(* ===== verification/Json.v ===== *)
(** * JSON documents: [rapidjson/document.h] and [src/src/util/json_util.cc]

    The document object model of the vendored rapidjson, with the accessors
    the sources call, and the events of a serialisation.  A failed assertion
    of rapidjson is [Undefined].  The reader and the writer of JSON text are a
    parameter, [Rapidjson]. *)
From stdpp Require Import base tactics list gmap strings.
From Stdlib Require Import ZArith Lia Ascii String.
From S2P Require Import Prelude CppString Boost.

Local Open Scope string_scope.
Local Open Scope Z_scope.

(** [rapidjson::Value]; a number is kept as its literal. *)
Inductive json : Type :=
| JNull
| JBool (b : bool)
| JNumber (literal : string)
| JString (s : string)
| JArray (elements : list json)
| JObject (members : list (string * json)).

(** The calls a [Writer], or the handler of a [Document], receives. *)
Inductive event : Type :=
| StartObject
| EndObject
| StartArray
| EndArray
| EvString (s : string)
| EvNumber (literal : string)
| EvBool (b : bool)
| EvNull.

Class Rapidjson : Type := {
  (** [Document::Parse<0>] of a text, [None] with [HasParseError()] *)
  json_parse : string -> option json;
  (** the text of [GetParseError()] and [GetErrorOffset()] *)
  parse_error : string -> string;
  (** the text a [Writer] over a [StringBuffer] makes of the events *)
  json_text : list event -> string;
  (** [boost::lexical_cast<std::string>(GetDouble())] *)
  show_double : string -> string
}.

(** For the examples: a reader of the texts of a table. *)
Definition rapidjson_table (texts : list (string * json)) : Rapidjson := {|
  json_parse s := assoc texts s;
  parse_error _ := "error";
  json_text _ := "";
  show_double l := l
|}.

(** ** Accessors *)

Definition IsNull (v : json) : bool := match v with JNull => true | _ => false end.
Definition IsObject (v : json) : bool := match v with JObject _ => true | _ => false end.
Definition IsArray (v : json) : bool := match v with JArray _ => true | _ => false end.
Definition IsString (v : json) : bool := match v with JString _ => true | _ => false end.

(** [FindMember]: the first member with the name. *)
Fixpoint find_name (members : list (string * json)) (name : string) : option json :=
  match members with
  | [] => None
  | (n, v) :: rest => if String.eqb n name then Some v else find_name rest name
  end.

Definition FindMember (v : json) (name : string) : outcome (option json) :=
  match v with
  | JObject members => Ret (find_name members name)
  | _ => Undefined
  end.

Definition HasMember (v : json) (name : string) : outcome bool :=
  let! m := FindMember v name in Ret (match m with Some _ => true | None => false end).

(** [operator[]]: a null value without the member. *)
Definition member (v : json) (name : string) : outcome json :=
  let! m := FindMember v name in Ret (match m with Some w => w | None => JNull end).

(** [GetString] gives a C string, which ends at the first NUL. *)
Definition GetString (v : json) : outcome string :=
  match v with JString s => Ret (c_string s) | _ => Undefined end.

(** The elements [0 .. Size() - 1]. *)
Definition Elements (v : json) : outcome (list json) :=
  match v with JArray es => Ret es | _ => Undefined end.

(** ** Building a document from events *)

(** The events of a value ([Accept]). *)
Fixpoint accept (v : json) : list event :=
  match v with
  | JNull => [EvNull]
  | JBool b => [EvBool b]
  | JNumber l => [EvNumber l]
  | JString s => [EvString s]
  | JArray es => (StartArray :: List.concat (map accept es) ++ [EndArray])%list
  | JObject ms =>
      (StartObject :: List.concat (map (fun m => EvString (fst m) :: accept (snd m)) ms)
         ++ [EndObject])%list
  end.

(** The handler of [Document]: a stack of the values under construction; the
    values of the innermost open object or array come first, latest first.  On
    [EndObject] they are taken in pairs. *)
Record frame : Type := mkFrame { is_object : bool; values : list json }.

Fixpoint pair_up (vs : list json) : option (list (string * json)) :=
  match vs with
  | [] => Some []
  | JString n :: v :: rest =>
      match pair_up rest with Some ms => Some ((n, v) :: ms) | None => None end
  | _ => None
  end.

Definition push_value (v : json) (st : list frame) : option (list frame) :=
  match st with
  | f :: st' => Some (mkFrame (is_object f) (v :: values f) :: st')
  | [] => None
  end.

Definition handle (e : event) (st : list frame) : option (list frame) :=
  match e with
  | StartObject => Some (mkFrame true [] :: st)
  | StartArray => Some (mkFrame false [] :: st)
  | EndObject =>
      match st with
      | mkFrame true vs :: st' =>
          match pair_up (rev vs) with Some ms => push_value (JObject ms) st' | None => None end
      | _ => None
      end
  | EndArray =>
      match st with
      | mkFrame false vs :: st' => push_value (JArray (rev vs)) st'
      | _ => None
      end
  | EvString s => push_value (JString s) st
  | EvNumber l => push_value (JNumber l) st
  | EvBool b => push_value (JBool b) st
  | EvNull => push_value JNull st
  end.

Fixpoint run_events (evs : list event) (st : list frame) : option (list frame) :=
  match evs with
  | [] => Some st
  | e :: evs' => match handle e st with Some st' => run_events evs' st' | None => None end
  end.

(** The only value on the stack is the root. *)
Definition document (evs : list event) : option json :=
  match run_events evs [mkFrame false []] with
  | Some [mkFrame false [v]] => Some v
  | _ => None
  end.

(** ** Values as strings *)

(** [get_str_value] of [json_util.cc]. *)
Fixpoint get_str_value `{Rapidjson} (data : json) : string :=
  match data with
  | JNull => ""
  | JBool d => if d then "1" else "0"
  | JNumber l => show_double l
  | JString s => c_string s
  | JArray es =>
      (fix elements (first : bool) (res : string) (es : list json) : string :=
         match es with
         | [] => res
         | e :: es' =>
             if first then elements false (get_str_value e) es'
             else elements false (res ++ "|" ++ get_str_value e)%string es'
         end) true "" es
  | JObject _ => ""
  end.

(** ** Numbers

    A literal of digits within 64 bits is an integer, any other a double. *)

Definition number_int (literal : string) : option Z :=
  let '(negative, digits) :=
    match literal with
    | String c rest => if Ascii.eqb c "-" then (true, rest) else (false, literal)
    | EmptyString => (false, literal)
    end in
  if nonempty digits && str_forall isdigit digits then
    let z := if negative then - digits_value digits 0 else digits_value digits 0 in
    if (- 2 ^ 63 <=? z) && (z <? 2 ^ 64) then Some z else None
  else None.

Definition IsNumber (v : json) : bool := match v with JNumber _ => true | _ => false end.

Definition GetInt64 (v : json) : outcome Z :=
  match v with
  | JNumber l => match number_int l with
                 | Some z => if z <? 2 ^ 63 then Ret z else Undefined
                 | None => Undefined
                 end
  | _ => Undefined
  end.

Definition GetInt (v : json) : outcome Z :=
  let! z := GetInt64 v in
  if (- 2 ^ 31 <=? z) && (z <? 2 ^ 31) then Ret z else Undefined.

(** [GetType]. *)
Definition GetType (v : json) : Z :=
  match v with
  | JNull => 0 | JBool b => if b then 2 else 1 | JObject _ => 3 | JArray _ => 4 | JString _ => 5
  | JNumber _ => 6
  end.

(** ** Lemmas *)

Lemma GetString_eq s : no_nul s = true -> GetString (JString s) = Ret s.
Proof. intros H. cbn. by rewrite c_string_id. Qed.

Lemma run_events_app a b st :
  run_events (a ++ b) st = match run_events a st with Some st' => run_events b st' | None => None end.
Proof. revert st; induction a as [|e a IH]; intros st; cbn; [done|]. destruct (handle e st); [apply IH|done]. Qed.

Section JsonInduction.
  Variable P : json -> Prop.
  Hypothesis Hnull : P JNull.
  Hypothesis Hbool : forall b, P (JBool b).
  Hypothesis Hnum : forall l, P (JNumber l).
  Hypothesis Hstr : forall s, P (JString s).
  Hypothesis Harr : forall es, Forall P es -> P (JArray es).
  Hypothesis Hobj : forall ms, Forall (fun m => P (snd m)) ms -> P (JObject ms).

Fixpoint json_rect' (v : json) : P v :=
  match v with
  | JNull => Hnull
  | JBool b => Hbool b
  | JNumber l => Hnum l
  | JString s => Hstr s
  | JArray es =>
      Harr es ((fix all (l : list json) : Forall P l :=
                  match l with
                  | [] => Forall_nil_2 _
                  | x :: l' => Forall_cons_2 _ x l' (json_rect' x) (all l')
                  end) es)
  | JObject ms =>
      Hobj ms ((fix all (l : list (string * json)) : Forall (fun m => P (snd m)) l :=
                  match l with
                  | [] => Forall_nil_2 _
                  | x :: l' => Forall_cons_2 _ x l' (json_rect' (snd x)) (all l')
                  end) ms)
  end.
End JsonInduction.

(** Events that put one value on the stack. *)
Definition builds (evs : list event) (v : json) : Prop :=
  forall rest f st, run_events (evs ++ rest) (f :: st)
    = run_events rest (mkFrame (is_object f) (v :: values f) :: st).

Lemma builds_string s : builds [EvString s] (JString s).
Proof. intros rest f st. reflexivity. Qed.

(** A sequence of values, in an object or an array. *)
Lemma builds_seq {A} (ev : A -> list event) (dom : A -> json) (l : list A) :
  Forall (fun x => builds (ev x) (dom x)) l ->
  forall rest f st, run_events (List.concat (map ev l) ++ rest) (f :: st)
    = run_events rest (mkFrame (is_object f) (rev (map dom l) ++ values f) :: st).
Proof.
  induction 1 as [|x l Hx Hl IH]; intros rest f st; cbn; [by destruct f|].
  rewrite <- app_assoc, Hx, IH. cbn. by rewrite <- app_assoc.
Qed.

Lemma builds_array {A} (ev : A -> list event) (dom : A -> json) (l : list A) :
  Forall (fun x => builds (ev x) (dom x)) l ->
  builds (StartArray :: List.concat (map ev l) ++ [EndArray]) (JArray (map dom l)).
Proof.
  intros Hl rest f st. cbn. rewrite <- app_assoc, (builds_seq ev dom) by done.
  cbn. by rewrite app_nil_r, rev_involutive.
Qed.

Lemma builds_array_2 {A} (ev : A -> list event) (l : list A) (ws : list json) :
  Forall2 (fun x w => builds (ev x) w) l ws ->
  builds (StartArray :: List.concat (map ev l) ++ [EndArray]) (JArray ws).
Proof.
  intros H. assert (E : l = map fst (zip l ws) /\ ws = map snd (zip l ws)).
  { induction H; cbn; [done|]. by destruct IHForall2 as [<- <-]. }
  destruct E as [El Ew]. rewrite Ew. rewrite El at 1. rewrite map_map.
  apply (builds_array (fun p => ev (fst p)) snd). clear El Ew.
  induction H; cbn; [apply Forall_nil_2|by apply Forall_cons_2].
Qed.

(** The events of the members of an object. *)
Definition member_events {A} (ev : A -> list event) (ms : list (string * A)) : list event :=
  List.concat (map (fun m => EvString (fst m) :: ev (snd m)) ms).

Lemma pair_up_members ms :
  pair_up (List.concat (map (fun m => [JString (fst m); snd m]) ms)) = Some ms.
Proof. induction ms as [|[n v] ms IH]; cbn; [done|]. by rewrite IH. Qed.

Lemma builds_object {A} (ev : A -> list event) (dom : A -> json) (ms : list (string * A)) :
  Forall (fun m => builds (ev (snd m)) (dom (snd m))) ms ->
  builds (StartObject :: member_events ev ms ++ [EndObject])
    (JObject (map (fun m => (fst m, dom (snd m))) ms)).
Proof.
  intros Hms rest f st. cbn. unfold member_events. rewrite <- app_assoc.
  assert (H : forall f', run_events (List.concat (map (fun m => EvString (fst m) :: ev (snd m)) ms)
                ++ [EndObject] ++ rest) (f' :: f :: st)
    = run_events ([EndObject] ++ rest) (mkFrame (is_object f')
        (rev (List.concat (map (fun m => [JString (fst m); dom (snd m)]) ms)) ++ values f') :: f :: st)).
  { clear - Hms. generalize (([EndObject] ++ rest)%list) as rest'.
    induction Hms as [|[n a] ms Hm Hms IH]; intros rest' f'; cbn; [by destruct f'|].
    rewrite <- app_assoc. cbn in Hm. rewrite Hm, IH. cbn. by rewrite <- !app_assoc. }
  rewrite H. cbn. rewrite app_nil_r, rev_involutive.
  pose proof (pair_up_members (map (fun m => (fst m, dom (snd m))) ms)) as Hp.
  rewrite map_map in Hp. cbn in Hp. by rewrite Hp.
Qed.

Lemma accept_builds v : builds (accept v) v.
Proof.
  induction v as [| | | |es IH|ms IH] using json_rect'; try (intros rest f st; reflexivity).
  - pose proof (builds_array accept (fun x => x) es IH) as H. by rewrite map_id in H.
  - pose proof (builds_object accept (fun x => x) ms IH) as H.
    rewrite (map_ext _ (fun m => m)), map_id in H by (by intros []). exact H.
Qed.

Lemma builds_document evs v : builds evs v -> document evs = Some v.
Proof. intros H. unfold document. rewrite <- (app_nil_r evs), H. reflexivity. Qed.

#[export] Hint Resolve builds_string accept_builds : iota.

^^^^^^^^^^^^^^^^

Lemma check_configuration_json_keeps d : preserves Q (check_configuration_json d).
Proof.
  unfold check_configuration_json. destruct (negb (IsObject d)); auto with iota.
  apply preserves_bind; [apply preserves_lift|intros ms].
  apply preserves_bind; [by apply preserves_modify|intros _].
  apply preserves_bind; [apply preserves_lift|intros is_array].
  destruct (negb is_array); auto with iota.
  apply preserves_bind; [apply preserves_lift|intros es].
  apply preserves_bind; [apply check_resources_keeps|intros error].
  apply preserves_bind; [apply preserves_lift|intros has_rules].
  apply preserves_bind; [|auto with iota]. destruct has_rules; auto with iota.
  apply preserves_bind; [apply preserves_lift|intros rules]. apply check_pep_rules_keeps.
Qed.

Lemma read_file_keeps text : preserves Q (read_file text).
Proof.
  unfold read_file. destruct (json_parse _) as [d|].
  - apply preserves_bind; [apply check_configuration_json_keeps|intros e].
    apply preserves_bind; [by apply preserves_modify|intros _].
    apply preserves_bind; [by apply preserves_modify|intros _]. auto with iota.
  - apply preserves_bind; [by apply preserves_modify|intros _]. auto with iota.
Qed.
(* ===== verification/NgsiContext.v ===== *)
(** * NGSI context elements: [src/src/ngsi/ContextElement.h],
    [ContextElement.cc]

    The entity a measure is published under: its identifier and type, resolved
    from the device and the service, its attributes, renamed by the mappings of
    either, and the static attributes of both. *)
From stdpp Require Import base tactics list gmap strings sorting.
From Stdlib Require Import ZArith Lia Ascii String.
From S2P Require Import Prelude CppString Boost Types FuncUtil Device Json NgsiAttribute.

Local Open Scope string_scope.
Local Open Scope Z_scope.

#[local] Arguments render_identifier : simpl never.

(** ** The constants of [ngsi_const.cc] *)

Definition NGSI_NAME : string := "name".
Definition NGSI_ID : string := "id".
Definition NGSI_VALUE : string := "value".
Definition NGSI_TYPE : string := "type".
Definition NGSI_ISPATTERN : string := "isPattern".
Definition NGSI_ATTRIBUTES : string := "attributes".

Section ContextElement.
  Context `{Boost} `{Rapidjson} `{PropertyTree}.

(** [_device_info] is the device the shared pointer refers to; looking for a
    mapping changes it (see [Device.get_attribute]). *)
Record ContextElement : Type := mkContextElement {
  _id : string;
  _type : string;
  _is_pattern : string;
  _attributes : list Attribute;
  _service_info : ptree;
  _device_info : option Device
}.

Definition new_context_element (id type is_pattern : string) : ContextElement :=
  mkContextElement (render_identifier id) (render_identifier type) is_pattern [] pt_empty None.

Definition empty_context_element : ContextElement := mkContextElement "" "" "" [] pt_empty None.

^^^^^^^^^^^^^^^^

> [Problem] Search the entries for the word "pose" and pick out every line that holds it.

> [Response area]
  pose proof (pair_up_members (map (fun m => (fst m, dom (snd m))) ms)) as Hp.
  - pose proof (builds_array accept (fun x => x) es IH) as H. by rewrite map_id in H.
  - pose proof (builds_object accept (fun x => x) ms IH) as H.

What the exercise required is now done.